Contribution au texte du professeur Lo Gourmo Abdoul sur la DPG
Contribution au texte du professeur Lo Gourmo Abdoul sur la DPG
J’ai lu avec une attention soutenue le texte du professeur Lo Gourmo Abdoul consacré à la Déclaration de politique générale. On y retrouve la rigueur et la constance intellectuelle qui font la signature d’un universitaire aguerri, soucieux de replacer le débat public sur un terrain solide et exigeant. Il rappelle qu’une critique parlementaire digne de ce nom commence par les faits, les chiffres et la confrontation rigoureuse entre promesses et réalisations. La DPG n’est ni un exercice d’éloquence ni un défouloir d’indignations. C’est un document normé et structuré qui appelle une lecture méthodique, engagement par engagement. Faute de ce travail, la critique se dissout dans la parole creuse, et cette parole finit, paradoxalement, par conforter l’exécutif.

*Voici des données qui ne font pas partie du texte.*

(** * CustomDataset/metrics.py: evaluation metrics and diagnostic plots

    A shallow embedding of [src/CustomDataset/metrics.py].  Python values
    are modelled as follows.

    - Python integers (labels, class indices, loop counters) are [Z].
    - A label vector is a [list Z]; subscripting follows Python, negative
      subscripts included, and raises [IndexError] out of range.
    - A raised exception is the [Raise] outcome of a [result].
    - A metrics record (a [dict] keyed by metric name) is a
      [gmap string (list float)].
    - Scores and metric values are the type [float] below: exact rationals
      extended with the IEEE special values, so their rounding is not
      modelled.  The float division of [plot_confusion_matrix] is IEEE
      binary64 ([float64], on the Standard Library's [SpecFloat]).
    - scikit-learn, the operating system and matplotlib are not part of the
      repository; they appear as interfaces ([Sklearn], [OS]) and as a log
      of drawing calls. *)

From Stdlib Require Import ZArith QArith List Lia.
From Stdlib Require SpecFloat.
From stdpp Require Import base list sorting strings pretty gmap.

Local Open Scope Z_scope.

(** ** Exceptions and the error monad *)

Inductive exn :=
| IndexError
| KeyError (key : string)
| ValueError
| TypeError
| OSError.

Inductive result (A : Type) :=
| Ok (a : A)
| Raise (e : exn).
Arguments Ok {A} a.
Arguments Raise {A} e.

#[export] Instance result_ret : MRet result := λ A a, Ok a.
#[export] Instance result_bind : MBind result := λ A B k m,
  match m with
  | Ok a => k a
  | Raise e => Raise e
  end.

(** [for x in xs: body], threading the local variables [S] the body
    assigns to. *)
Fixpoint for_ {M} `{MRet M, MBind M} {A S}
    (xs : list A) (body : S → A → M S) (s : S) : M S :=
  match xs with
  | [] => mret s
  | x :: xs' => s' ← body s x; for_ xs' body s'
  end.

(** [[f(x) for x in xs]] where [f] may raise. *)
Fixpoint comprehension {A B} (f : A → result B) (xs : list A) : result (list B) :=
  match xs with
  | [] => Ok []
  | x :: xs' => b ← f x; bs ← comprehension f xs'; Ok (b :: bs)
  end.

(** ** Python sequences *)

(** [range(n)] *)
Definition range (n : nat) : list Z := Z.of_nat <$> seq 0 n.

(** [l[i]]: a negative subscript counts from the end. *)
Definition getitem {A} (l : list A) (i : Z) : result A :=
  let n := Z.of_nat (length l) in
  let j := if i <? 0 then i + n else i in
  if (j <? 0) || (n <=? j) then Raise IndexError
  else match l !! Z.to_nat j with
       | Some a => Ok a
       | None => Raise IndexError
       end.

(** [np.unique(l)]: the sorted distinct values of [l]. *)
Fixpoint insert_sorted (x : Z) (l : list Z) : list Z :=
  match l with
  | [] => [x]
  | h :: t =>
      if x <? h then x :: l
      else if x =? h then l
      else h :: insert_sorted x t
  end.

Definition np_unique (l : list Z) : list Z := foldr insert_sorted [] l.

(** ** [check_pred] *)

(** The local variables of [check_pred].  The parameter [i] and the loop
    target [i] are one variable, [loc_i]: the [for] statement rebinds it
    at the start of every iteration. *)
Record check_pred_locals := { loc_i : Z; loc_y : list Z }.

Definition check_pred_body (y_true : list Z)
    (fr : check_pred_locals) (k : Z) : result check_pred_locals :=
  let fr := {| loc_i := k; loc_y := loc_y fr |} in
  v ← getitem y_true (loc_i fr);
  if v =? loc_i fr
  then Ok {| loc_i := loc_i fr; loc_y := loc_y fr ++ [1] |}
  else Ok {| loc_i := loc_i fr; loc_y := loc_y fr ++ [0] |}.

Definition check_pred (y_true : list Z) (i : Z) : result (list Z) :=
  fr ← for_ (range (length y_true)) (check_pred_body y_true)
            {| loc_i := i; loc_y := [] |};
  Ok (loc_y fr).

(** The one-vs-rest binarisation that section 4.1 of the specification
    asks of [check_pred]: 1 where the sample's label is the class [c], 0
    elsewhere.  It is not in the source; [check_pred] is compared with it. *)
Definition one_vs_rest (y_true : list Z) (c : Z) : list Z :=
  (λ v, if v =? c then 1 else 0) <$> y_true.

(** ** Floats *)

(** A float is an exact rational or one of the IEEE special values.
    Signed zeros and rounding are not modelled. *)
Inductive float :=
| Finite (q : Q)
| Inf (negative : bool)
| NaN.

Definition float_of_int (z : Z) : float := Finite (inject_Z z).

Definition Qnegative (q : Q) : bool := negb (Qle_bool 0 q).
Definition Qzero (q : Q) : bool := Qeq_bool q 0.

(** Division of scores and metric values: the exact quotient, with the
    IEEE special cases ([0/0] is not-a-number, [x/0] an infinity). *)
Definition fdiv (a b : float) : float :=
  match a, b with
  | NaN, _ | _, NaN => NaN
  | Inf _, Inf _ => NaN
  | Inf s, Finite q => Inf (xorb s (Qnegative q))
  | Finite _, Inf _ => Finite 0
  | Finite p, Finite q =>
      if Qzero q then (if Qzero p then NaN else Inf (Qnegative p))
      else Finite (Qred (p / q))
  end.

(** *** NumPy [float64] *)

(** An IEEE binary64 number: 53 bits of precision, exponents below 1024,
    every operation rounded to nearest, ties to even. *)
Definition float64 : Type := SpecFloat.spec_float.

(** The conversion of an integer, [astype('float')]. *)
Definition float64_of_int (z : Z) : float64 :=
  SpecFloat.binary_normalize 53 1024 z 0 false.

(** [a / b]: [0/0] is not-a-number and [x/0] an infinity; under NumPy's
    default error state neither raises. *)
Definition div64 (a b : float64) : float64 := SpecFloat.SFdiv 53 1024 a b.

Definition add64 (a b : float64) : float64 := SpecFloat.SFadd 53 1024 a b.
(** [str(n)] of an integer. *)
Definition of_Z (z : Z) : str := lit (NilZero.string_of_int (Z.to_int z)).

Definition tab : N := 9.
Definition newline : N := 10.
Definition cr : N := 13.

End Str.

Import Str.

(** ** The parsed markup *)

(** What the parser hands over: text, other strings that [get_text] does
    not report (comments, declarations), and elements. *)
Inductive markup : Type :=
| MText (s : str)
| MComment (s : str)
| MTag (name : str) (attrs : list (str * str)) (children : list markup).

(** The objects BeautifulSoup builds from it. Every [Tag] has an identity
    [ident], by which the program's variables refer to it. *)
Inductive node : Type :=
| NavigableString (s : str)
| Comment (s : str)
| Tag (ident : nat) (name : str) (attrs : list (str * str)) (contents : list node).

Fixpoint alloc (m : markup) (next : nat) : node * nat :=
  match m with
  | MText s => (NavigableString s, next)
  | MComment s => (Comment s, next)
  | MTag name attrs children =>
      let go := fix go (ms : list markup) (next : nat) : list node * nat :=
        match ms with
        | [] => ([], next)
        | m :: rest =>
            let (n, next1) := alloc m next in
            let (ns, next2) := go rest next1 in
            (n :: ns, next2)
        end in
      let (cs, next') := go children (S next) in
      (Tag next name attrs cs, next')
  end.

(** [BeautifulSoup(html_content, 'html.parser')]: the document object is
    itself a tag, named [[document]], above the parsed nodes. Identities
    are given out from [first] on. *)
Definition BeautifulSoup_from (first : nat) (html_content : list markup) : node :=
  fst (alloc (MTag (lit "[document]") [] html_content) first).

Definition BeautifulSoup (html_content : list markup) : node :=
  BeautifulSoup_from 0 html_content.

Definition node_id (n : node) : option nat :=
  match n with Tag i _ _ _ => Some i | _ => None end.

Definition has_id (i : nat) (n : node) : bool :=
  match n with Tag j _ _ _ => Nat.eqb i j | _ => false end.

Definition has_name (names : list str) (n : node) : bool :=
  match n with Tag _ nm _ _ => existsb (Str.eqb nm) names | _ => false end.

(** A node followed by everything below it, in document order. *)
Fixpoint self_and_descendants (n : node) : list node :=
  n :: match n with
       | Tag _ _ _ cs => flat_map self_and_descendants cs
       | _ => []
       end.

Definition descendants (cs : list node) : list node :=
  flat_map self_and_descendants cs.

Fixpoint ids_of (l : list node) : list nat :=
  match l with
  | [] => []
  | Tag i _ _ _ :: r => i :: ids_of r
  | _ :: r => ids_of r
  end.

(** The identities of all tags of a forest. *)
Definition ids (cs : list node) : list nat := ids_of (descendants cs).

(** The forest without the nodes that [drop] selects, and without what is
    below them. *)
Fixpoint prune_node (drop : node -> bool) (n : node) : node :=
  match n with
  | Tag i nm at_ cs =>
      Tag i nm at_
        (flat_map (fun c => if drop c then [] else [prune_node drop c]) cs)
  | _ => n
  end.

Definition prune (drop : node -> bool) (cs : list node) : list node :=
  flat_map (fun c => if drop c then [] else [prune_node drop c]) cs.

Definition id_in (gone : list nat) (n : node) : bool :=
  existsb (fun j => has_id j n) gone.

(** The forest without the tags whose identity is in [gone]. *)
Definition prune_ids (gone : list nat) : list node -> list node :=
  prune (id_in gone).

(** The forest without the tags of the given names. *)
Definition prune_names (names : list str) : list node -> list node :=
  prune (has_name names).

(** The strings [get_text] reports, in document order. *)
Definition all_strings (cs : list node) : list str :=
  flat_map (fun n => match n with NavigableString s => [s] | _ => [] end)
    (descendants cs).

(** [tag.get_text()] over the contents [cs] of the tag. *)
Definition text_of (cs : list node) : str := concat (all_strings cs).

(** [tag.get_text(strip=True)]: every string stripped, the empty ones
    left out, the rest joined without a separator. *)
Definition stripped_text_of (cs : list node) : str :=
  concat (filter nonempty (List.map strip (all_strings cs))).

(** ** The document as the program's state *)

(** A run of the extractor works on one document object, which
    [Tag.decompose] changes in place. The state threaded through the
    program is that object as it stands; a variable holding a tag is the
    tag's identity, and what the program reads through it is read from the
    current document. *)

Inductive result (A : Type) : Type :=
| Ok (a : A)
| AttributeError.
Arguments AttributeError {A}.

Definition M (A : Type) : Type := node -> result (A * node).

Definition ret {A} (a : A) : M A := fun soup => Ok (a, soup).

Definition bind {A B} (m : M A) (k : A -> M B) : M B :=
  fun soup => match m soup with
              | Ok (a, soup') => k a soup'
              | AttributeError => AttributeError
              end.

Declare Scope py_scope.
Delimit Scope py_scope with py.
Notation "x <- m ;; k" := (bind m (fun x => k))
  (at level 61, m at next level, right associativity) : py_scope.
Notation "m ;;; k" := (bind m (fun _ => k))
  (at level 61, right associativity) : py_scope.
Open Scope py_scope.

(** [for x in xs: acc = body(x, acc)] *)
Fixpoint for_each {X A} (xs : list X) (body : X -> A -> M A) (acc : A) : M A :=
  match xs with
  | [] => ret acc
  | x :: rest => acc' <- body x acc ;; for_each rest body acc'
  end.

Fixpoint dict_get (key : str) (d : list (str * str)) (default : str) : str :=
  match d with
  | [] => default
  | (k, v) :: r => if Str.eqb k key then v else dict_get key r default
  end.

(** The tag of identity [t] in the document, if it is still there. *)
Definition lookup (t : nat) (soup : node) : option node :=
  List.find (has_id t) (self_and_descendants soup).

(** [t.contents]; a decomposed tag is empty. *)
Definition contents_in (soup : node) (t : nat) : list node :=
  match lookup t soup with
  | Some (Tag _ _ _ cs) => cs
  | _ => []
  end.

Definition contents (t : nat) : M (list node) :=
  fun soup => Ok (contents_in soup t, soup).

(** [t.find_all(names)], and [t.find_all(name, recursive=False)]: the
    matching tags in document order, as a list made at once. *)
Definition find_all (names : list str) (t : nat) : M (list nat) :=
  cs <- contents t ;; ret (ids_of (filter (has_name names) (descendants cs))).

Definition find_all_direct (name : str) (t : nat) : M (list nat) :=
  cs <- contents t ;; ret (ids_of (filter (has_name [name]) cs)).

(** [t.find(name)]: the first match, or [None]. *)
Definition find (name : str) (t : nat) : M (option nat) :=
  l <- find_all [name] t ;; ret (hd_error l).

Definition get_text (t : nat) : M str :=
  cs <- contents t ;; ret (text_of cs).

Definition get_text_strip (t : nat) : M str :=
  cs <- contents t ;; ret (stripped_text_of cs).

(** [t.get(key, default)]. A decomposed tag has lost its attribute
    dictionary, and asking it for an attribute raises. *)
Definition get (key default : str) (t : nat) : M str :=
  fun soup =>
    match lookup t soup with
    | Some (Tag _ _ attrs _) => Ok (dict_get key attrs default, soup)
    | _ => AttributeError
    end.

(** [t.decompose()]: [t] and all below it leave the document. *)
Definition decompose (t : nat) : M unit :=
  fun soup => Ok (tt, prune_node (has_id t) soup).

(** [for tag in t.find_all(names): tag.decompose()] *)
Definition decompose_all (names : list str) (t : nat) : M unit :=
  tags <- find_all names t ;;
  for_each tags (fun tag _ => decompose tag) tt.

Ce diagnostic, juste et salutaire, mérite toutefois d’être élargi.
Dans un État de droit fonctionnel, à l’image de ce qui se pratique en France et ailleurs ,la DPG est un moment institutionnel pleinement assumé. La majorité s’y prépare pour défendre un bilan et une trajectoire, l’opposition s’y prépare pour contester, pièces à l’appui. Ce n’est pas seulement un débat politique, c’est un temps fort de la vie démocratique, une véritable cérémonie républicaine, avec ses codes, ses attentes et une mémoire collective qui structure le jeu institutionnel.

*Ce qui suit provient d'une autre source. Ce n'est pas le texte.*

(** X8.  The fold is idempotent: folding a folded result again changes no
    score (each entry is the same rational), no key, not the total, and
    leaves the notes and the dosha flags as they are.  This holds for every
    result, whether or not it had Bhakoot and Yoni entries. *)
Theorem X8_fold_idempotent ak :
  let once := friendship_fold ak in
  let twice := friendship_fold once in
  (∀ name, option_Forall2 Qeq (dict_get (scores twice) name)
                              (dict_get (scores once) name))
  ∧ dict_keys (scores twice) = dict_keys (scores once)
  ∧ (total twice == total once)%Q
  ∧ explanation twice = explanation once
  ∧ dosha_cancellation twice = dosha_cancellation once.
Proof.
  intros once twice. subst twice.
  assert (Hyoni : dict_get (scores once) "Yoni" = Some 0%Q).
  { subst once. unfold friendship_fold. cbn [scores]. apply dict_get_set_eq. }
  assert (Hbhakoot : ∃ x, dict_get (scores once) "Bhakoot" = Some (Qmin 7 x)).
  { subst once. unfold friendship_fold. cbn [scores]. eexists.
    rewrite dict_get_set_ne by discriminate. apply dict_get_set_eq. }
  destruct Hbhakoot as [x Hbhakoot].
  assert (Hnotes :
    dict_get (explanation once) "Yoni" = Some yoni_friendship_note
    ∧ dict_get (explanation once) "Bhakoot"
      = Some "Bhakoot (Emotional): Includes Yoni-derived closeness for friendship."
    ∧ dict_get (explanation once) "Vashya"
      = Some "Vashya (Mutual Influence): Based on Rashi mutual influence for friendship compatibility.").
  { subst once. unfold friendship_fold. cbn [explanation]. repeat split.
    - rewrite !dict_get_set_ne by discriminate. apply dict_get_set_eq.
    - rewrite dict_get_set_ne by discriminate. apply dict_get_set_eq.
    - apply dict_get_set_eq. }
  destruct Hnotes as (HnY & HnB & HnV).
  assert (Htotal : (total once == py_sum (dict_values (scores once)))%Q).
  { subst once. rewrite friendship_fold_total. apply py_sum_or_0. }
  assert (Hagain : (Qmin 7 (or_0 (Qmin 7 x) + or_0 0) == Qmin 7 x)%Q).
  { rewrite Qmin_or_0. rewrite Qplus_0_r.
    apply Q.min_r. apply Q.le_min_l. }
  clearbody once.
  unfold friendship_fold.
  cbn [scores total explanation dosha_cancellation].
  rewrite Hyoni, Hbhakoot. cbn [default from_option id].
  split; [|split; [|split; [|split]]].
  - intros name.
    destruct (decide (name = "Yoni")) as [-> | HneY].
    { rewrite dict_get_set_eq, Hyoni. constructor. reflexivity. }
    rewrite dict_get_set_ne by congruence.
    destruct (decide (name = "Bhakoot")) as [-> | HneB].
    { rewrite dict_get_set_eq, Hbhakoot. constructor. exact Hagain. }
    rewrite dict_get_set_ne by congruence.
    destruct (dict_get (scores once) name); constructor. reflexivity.
  - rewrite dict_keys_set_present.
    + apply dict_keys_set_present. exact (dict_get_keys _ _ _ Hbhakoot).
    + rewrite dict_keys_set_present by exact (dict_get_keys _ _ _ Hbhakoot).
      exact (dict_get_keys _ _ _ Hyoni).
  - rewrite py_sum_or_0.
    rewrite (py_sum_dict_set _ "Yoni" 0%Q 0%Q)
      by (rewrite dict_get_set_ne by discriminate; exact Hyoni).
    rewrite (py_sum_dict_set _ "Bhakoot" _ _ Hbhakoot), Hagain, Htotal.
    ring.
  - fold yoni_friendship_note.
    rewrite (dict_set_same _ "Yoni" _ HnY).
    rewrite (dict_set_same _ "Bhakoot" _ HnB).
    exact (dict_set_same _ "Vashya" _ HnV).
  - reflexivity.
Qed.
(** * Verification model of the financial normalisation and scoring core of
    [src/tools/akshare-api.py].

    Python floats are modelled as exact rationals [Q]; the claims below only
    compare, scale and divide finite values, where this is the intended
    reading.  Python [str] values are modelled as UTF-8 encoded [string]s:
    on well-formed UTF-8, substring tests and [str.replace] on bytes agree
    with the same operations on code points. *)

From Stdlib Require Import ZArith QArith String Ascii List Bool Lia DecimalString.
From Stdlib Require Import Sorting.Sorted.
Import ListNotations.

Open Scope string_scope.

(* ------------------------------------------------------------------ *)
(** ** Python runtime fragments *)

(** Exceptions that the modelled code can raise. *)
Inductive exn : Type :=
| ValueError
| TypeError
| IndexError
| OverflowError
| KeyError.

(** A computation that returns a value or raises. *)
Inductive result (A : Type) : Type :=
| Ok (a : A)
| Raise (e : exn).
Arguments Ok {A} a.
Arguments Raise {A} e.

Definition fmap_result {A B} (f : A -> B) (r : result A) : result B :=
  match r with
  | Ok a => Ok (f a)
  | Raise e => Raise e
  end.

(** Numeric cells of a pandas row are [int64] or [float64]. *)
Record i64 : Type := mk_i64 {
  i64_val : Z;
  i64_bound : ((- 2 ^ 63 <=? i64_val) && (i64_val <? 2 ^ 63))%Z = true
}.

Definition i64_zero : i64 := mk_i64 0 eq_refl.

(** A raw cell as read by [row.get(...)]: [None] for an absent column. *)
Inductive cell : Type :=
| CNone
| CBool (b : bool)
| CInt (i : i64)
| CFloat (q : Q)
| CStr (s : string).

(** [value in [None, 'False', False, '', 'nan']]: membership uses [==],
    and [False == 0 == 0.0] in Python. *)
Definition in_sentinels (v : cell) : bool :=
  match v with
  | CNone => true
  | CBool b => negb b
  | CInt i => (i64_val i =? 0)%Z
  | CFloat q => Qeq_bool q 0
  | CStr s => (s =? "False") || (s =? "") || (s =? "nan")
  end.

(** *** Strings *)

(** [pat in s]. *)
Fixpoint str_contains (pat s : string) : bool :=
  String.prefix pat s ||
  match s with
  | EmptyString => false
  | String _ s' => str_contains pat s'
  end.

Fixpoint str_drop (n : nat) (s : string) : string :=
  match n, s with
  | O, _ => s
  | S n', String _ s' => str_drop n' s'
  | S _, EmptyString => EmptyString
  end.

Fixpoint replace_fuel (fuel : nat) (pat rep s : string) : string :=
  match fuel with
  | O => s
  | S f =>
      match s with
      | EmptyString => EmptyString
      | String c s' =>
          if String.prefix pat s
          then rep ++ replace_fuel f pat rep (str_drop (String.length pat) s)
          else String c (replace_fuel f pat rep s')
      end
  end.

(** [s.replace(pat, rep)] for a non-empty [pat]: left to right,
    non-overlapping. *)
Definition str_replace (pat rep s : string) : string :=
  replace_fuel (String.length s) pat rep s.

(** *** [float(str)] *)

(** The decimal literals accepted by Python's [float]: surrounding ASCII
    whitespace, an optional sign, digits with an optional point, an optional
    exponent.  The literals [inf], [infinity] and [nan], underscores and
    non-ASCII digits have no rational value and are not recognised here. *)

Definition is_digit (c : ascii) : bool :=
  let n := nat_of_ascii c in (48 <=? n)%nat && (n <=? 57)%nat.

Definition is_space (c : ascii) : bool :=
  let n := nat_of_ascii c in
  (n =? 32)%nat || (n =? 9)%nat || (n =? 10)%nat || (n =? 11)%nat
  || (n =? 12)%nat || (n =? 13)%nat.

Chez nous, ce moment peine encore à produire tout son sens. Cela tient certes aux rapports de force politiques, mais aussi à une réalité plus profonde, la sociologie de notre Parlement et le déficit de culture parlementaire qui l’accompagne. Nos députés viennent d’horizons divers, souvent porteurs d’une forte légitimité sociale ou militante, mais rarement formés aux techniques du contrôle parlementaire, à la lecture budgétaire ou à l’analyse des politiques publiques. On leur confie pourtant une fonction hautement technique, dans un environnement où l’accès à l’information demeure limité et où la transmission des savoir-faire institutionnels reste fragile. Le résultat est prévisible, la DPG devient un moment de démonstration politique plus qu’un exercice de vérification démocratique. Remédier à cette situation suppose de dépasser la critique morale pour investir pleinement le terrain institutionnel et sociologique.

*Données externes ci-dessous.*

(* ================================================================== *)
(** * CSV export                                                       *)
(* ================================================================== *)

Module CsvFacts.
Import CsvExportProvider.

Lemma checkTags_true (reg : Region.t) (assetProps : Size.t)
      (tags : list string) :
  checkTags reg assetProps tags = true <->
  tags <> [] /\ exceeds assetProps reg.
Proof.
  unfold exceeds.
  induction tags as [|tag rest IH]; simpl.
  - split; [discriminate | intros [H _]; congruence].
  - destruct (Z.gtb_spec
                (BoundingBox.left (Region.boundingBox reg)
                 + BoundingBox.width (Region.boundingBox reg))
                (Size.width assetProps)) as [Hx | Hx];
      destruct (Z.gtb_spec
                  (BoundingBox.top (Region.boundingBox reg)
                   + BoundingBox.height (Region.boundingBox reg))
                  (Size.height assetProps)) as [Hy | Hy]; simpl.
    + split; [intros _; split; [discriminate | lia] | reflexivity].
    + split; [intros _; split; [discriminate | lia] | reflexivity].
    + split; [intros _; split; [discriminate | lia] | reflexivity].
    + rewrite IH. split; intros [_ H]; lia.
Qed.

Lemma checkRegions_true (assetProps : Size.t) (regions : list Region.t) :
  checkRegions assetProps regions = true <->
  exists reg, In reg regions /\ Region.tags reg <> [] /\ exceeds assetProps reg.
Proof.
  induction regions as [|reg rest IH]; simpl.
  - split; [discriminate | intros (reg & [] & _)].
  - destruct (checkTags reg assetProps (Region.tags reg)) eqn:Hc.
    + apply checkTags_true in Hc. split; [|reflexivity].
      intros _. exists reg. tauto.
    + rewrite IH. split.
      * intros (r & Hin & H). exists r. tauto.
      * intros (r & [-> | Hin] & Ht & He).
        -- assert (checkTags r assetProps (Region.tags r) = true)
             by (apply checkTags_true; tauto).
           congruence.
        -- exists r. tauto.
Qed.

Lemma half_sum_upper (i n : nat) :
  (n <= i <= n + 1)%nat -> ((i + n) / 2 = n)%nat.
Proof.
  intros H. symmetry.
  apply Nat.div_unique with (r := (i - n)%nat); lia.
Qed.

Lemma half_sum_lower (i n : nat) :
  (i < n)%nat -> ((i + n) / 2 <= n - 1)%nat.
Proof.
  intros H.
  assert ((i + n) / 2 < n)%nat by (apply Nat.Div0.div_lt_upper_bound; lia).
  lia.
Qed.

(** The pop loop stops on its own test within the fuel it is given, and
    keeps the first half of the regions. *)
Lemma popWhileIterating_firstn (fuel : nat) :
  forall (index : nat) (regions : list Region.t),
    (List.length regions - index <= fuel)%nat ->
    (index <= List.length regions + 1)%nat ->
    popWhileIterating fuel index regions
    = firstn ((index + List.length regions) / 2) regions.
Proof.
  induction fuel as [|fuel IH]; intros index regions Hfuel Hidx;
    cbn [popWhileIterating].
  - rewrite half_sum_upper by lia. symmetry. apply firstn_all.
  - destruct (Nat.ltb_spec index (List.length regions)) as [Hlt | Hge].
    + pose proof (half_sum_lower index (List.length regions) Hlt) as Hhalf.
      assert (Hlen : List.length (removelast regions)
                     = (List.length regions - 1)%nat).
      { rewrite removelast_firstn_len, length_firstn. lia. }
      rewrite IH by (rewrite Hlen; lia).
      rewrite Hlen.
      replace (S index + (List.length regions - 1))%nat
        with (index + List.length regions)%nat by lia.
      rewrite removelast_firstn_len, firstn_firstn.
      f_equal. lia.
    + rewrite half_sum_upper by lia. symmetry. apply firstn_all.
Qed.

Lemma popRegions_firstn (regions : list Region.t) :
  popRegions regions = firstn (List.length regions / 2) regions.
Proof.
  unfold popRegions. rewrite popWhileIterating_firstn by lia.
  reflexivity.
Qed.

(** More fuel than the number of regions changes nothing. *)
Lemma popWhileIterating_fuel (fuel : nat) (regions : list Region.t) :
  (List.length regions <= fuel)%nat ->
  popWhileIterating fuel 0 regions = popRegions regions.
Proof.
  intros H. rewrite popRegions_firstn, popWhileIterating_firstn by lia.
  reflexivity.
Qed.

(** Of two regions the loop leaves one: the regions of a rejected asset
    are not all removed. *)
Example popRegions_two :
  AssetMetadata.regions
    (metadata (exportAsset Samples.measure100 false Samples.exceedingAsset))
  = [Samples.taggedBig].
Proof. reflexivity. Qed.

Section Loop.

Variable readAssetAttributes : Asset.t -> Size.t.
Variable includeImages : bool.


Lemma export_dataItems (results : list AssetMetadata.t) :
  dataItems (export readAssetAttributes includeImages results)
  = flat_map (fun m => items (exportAsset readAssetAttributes includeImages m))
             results.
Proof.
  induction results as [|m rest IH]; simpl; [reflexivity|].
  now rewrite IH.
Qed.

Lemma export_assets (results : list AssetMetadata.t) :
  assets (export readAssetAttributes includeImages results)
  = map (fun m => metadata (exportAsset readAssetAttributes includeImages m))
        results.
Proof.
  induction results as [|m rest IH]; simpl; [reflexivity|].
  now rewrite IH.
Qed.

Lemma sizeMismatch_test (m : AssetMetadata.t) (assetProps : Size.t) :
  sizeMismatch assetProps m <->
  negb (Size.width (Asset.size (AssetMetadata.asset m))
        =? Size.width assetProps)
  || negb (Size.height (Asset.size (AssetMetadata.asset m))
           =? Size.height assetProps) = true.
Proof.
  unfold sizeMismatch.
  destruct (Asset.size (AssetMetadata.asset m)) as [w h].
  destruct assetProps as [W H]. simpl.
  destruct (Z.eqb_spec w W) as [-> | Hw];
    destruct (Z.eqb_spec h H) as [-> | Hh]; simpl;
      split; try congruence; try reflexivity; intros _; congruence.
Qed.

Lemma exportAsset_rejected (m : AssetMetadata.t) :
  taggedOutOfBounds (readAssetAttributes (AssetMetadata.asset m)) m \/
  sizeMismatch (readAssetAttributes (AssetMetadata.asset m)) m ->
  items (exportAsset readAssetAttributes includeImages m) = [] /\
  Asset.state
    (AssetMetadata.asset
       (metadata (exportAsset readAssetAttributes includeImages m)))
  = NotVisited /\
  Asset.name
    (AssetMetadata.asset
       (metadata (exportAsset readAssetAttributes includeImages m)))
  = Asset.name (AssetMetadata.asset m).
Proof.
  intros H. unfold exportAsset.
  destruct (checkRegions (readAssetAttributes (AssetMetadata.asset m))
                         (AssetMetadata.regions m)) eqn:Hc; simpl.
  - repeat split; reflexivity.
  - destruct H as [H | H].
    + apply checkRegions_true in H. congruence.
    + apply sizeMismatch_test in H. rewrite H. simpl.
      repeat split; reflexivity.
Qed.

La culture parlementaire doit être pensée comme une compétence qui s’acquiert, se transmet et s’entretient. Cela implique une préparation en amont du débat sur la DPG, un socle minimal d’outillage commun et l’apprentissage des rôles et des codes du travail parlementaire, afin que la diversité sociologique des députés cesse d’être un handicap et devienne une richesse. Sans cet effort, la DPG restera un contrat sans compteur et le Parlement un arbitre sans instruments. Élever le niveau de la critique, ce n’est pas affaiblir l’opposition, c’est lui rendre sa crédibilité et installer durablement une pratique démocratique à la hauteur des attentes citoyennes, bien au-delà des postures.